### Aim of the exercise:
Word for word, transcribe the data below from the line with "by rewrite rc_get_append, E2, decide_True." to the line with "[default from_option id].", keeping both of those lines.

### Material for this task:

Lemma put_rev_ok fs s root m :
  rev_id root -> rev_is s root m -> skel_storable s -> next_rev fs < 2 ^ 32 - 1 ->
  exists fs', svn_fs__put_rev s fs = (Ok (next_rev fs), fs') /\ rev_at fs' (next_rev fs) root m /\
    next_rev fs' = next_rev fs + 1 /\
    (forall rev root m, rev_at fs rev root m -> rev_at fs' rev root m) /\
    (nodes fs', transactions fs', representations fs', strings fs') =
      (nodes fs, transactions fs, representations fs, strings fs).
Proof.
  intros Hid Hs Hst Hn. unfold svn_fs__put_rev. rewrite (rev_is_valid s root m) by done. cbn [negb].
  rewrite unparse_skel_text, lift_bind by apply Hst. rewrite reading_bind, writing_bind.
  set (t := revisions fs). assert ((rc_append t (text s)).2 = next_rev fs + 1) as E2 by apply rc_append_number.
  assert (0 <= next_rev fs) as H0.
  { unfold next_rev. destruct (rc_last (revisions fs)) as [n|] eqn:El; [|simpl; lia].
    apply rc_last_pos in El. simpl. lia. }
  exists (set_revisions (rc_append t (text s)).1 fs). split; [|split; [|split; [|split; [|reflexivity]]]].
  - rewrite E2, Z.add_simpl_r, Z.mod_small by lia. reflexivity.
  - apply (rev_at_stored _ _ _ _ s); [lia|done..|]. cbn [revisions set_revisions]. fold t.
    by rewrite rc_get_append, E2, decide_True.
  - unfold next_rev. cbn [revisions set_revisions]. fold t.
    destruct (rc_last (rc_append t (text s)).1) as [n|] eqn:El.
    + pose proof (rc_last_pos _ _ El). cbn [default from_option id].
      assert (is_Some (rc_get (rc_append t (text s)).1 n)) as Hin.
      { apply rc_get_range. rewrite El. simpl. lia. }
      rewrite rc_get_append, E2 in Hin. case_decide as E; [done|].
      apply rc_get_range in Hin. exfalso.
      assert (is_Some (rc_get (rc_append t (text s)).1 (next_rev fs + 1))) as Hl.
      { rewrite rc_get_append, E2, decide_True by done. done. }
      apply rc_get_range in Hl. rewrite El in Hl. simpl in Hl. unfold next_rev, t in *. lia.
    + exfalso. assert (is_Some (rc_get (rc_append t (text s)).1 (next_rev fs + 1))) as Hl.
      { rewrite rc_get_append, E2, decide_True by done. done. }
      apply rc_get_range in Hl. rewrite El in Hl. simpl in Hl. lia.
  - intros rev root' m' Hat. apply (rev_at_same fs); [|done]. cbn [revisions set_revisions]. fold t.
    rewrite rc_get_append, E2. case_decide as E; [|done]. exfalso.
    destruct Hat as (_ & _ & value & _ & Hg & _). fold t in Hg.
    assert (is_Some (rc_get t (rev + 1))) as Hin by (by rewrite Hg). apply rc_get_range in Hin.
    unfold next_rev in E. fold t in E. lia.
Qed.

### Expected output:
    by rewrite rc_get_append, E2, decide_True.
  - unfold next_rev. cbn [revisions set_revisions]. fold t.
    destruct (rc_last (rc_append t (text s)).1) as [n|] eqn:El.
    + pose proof (rc_last_pos _ _ El). cbn [default from_option id].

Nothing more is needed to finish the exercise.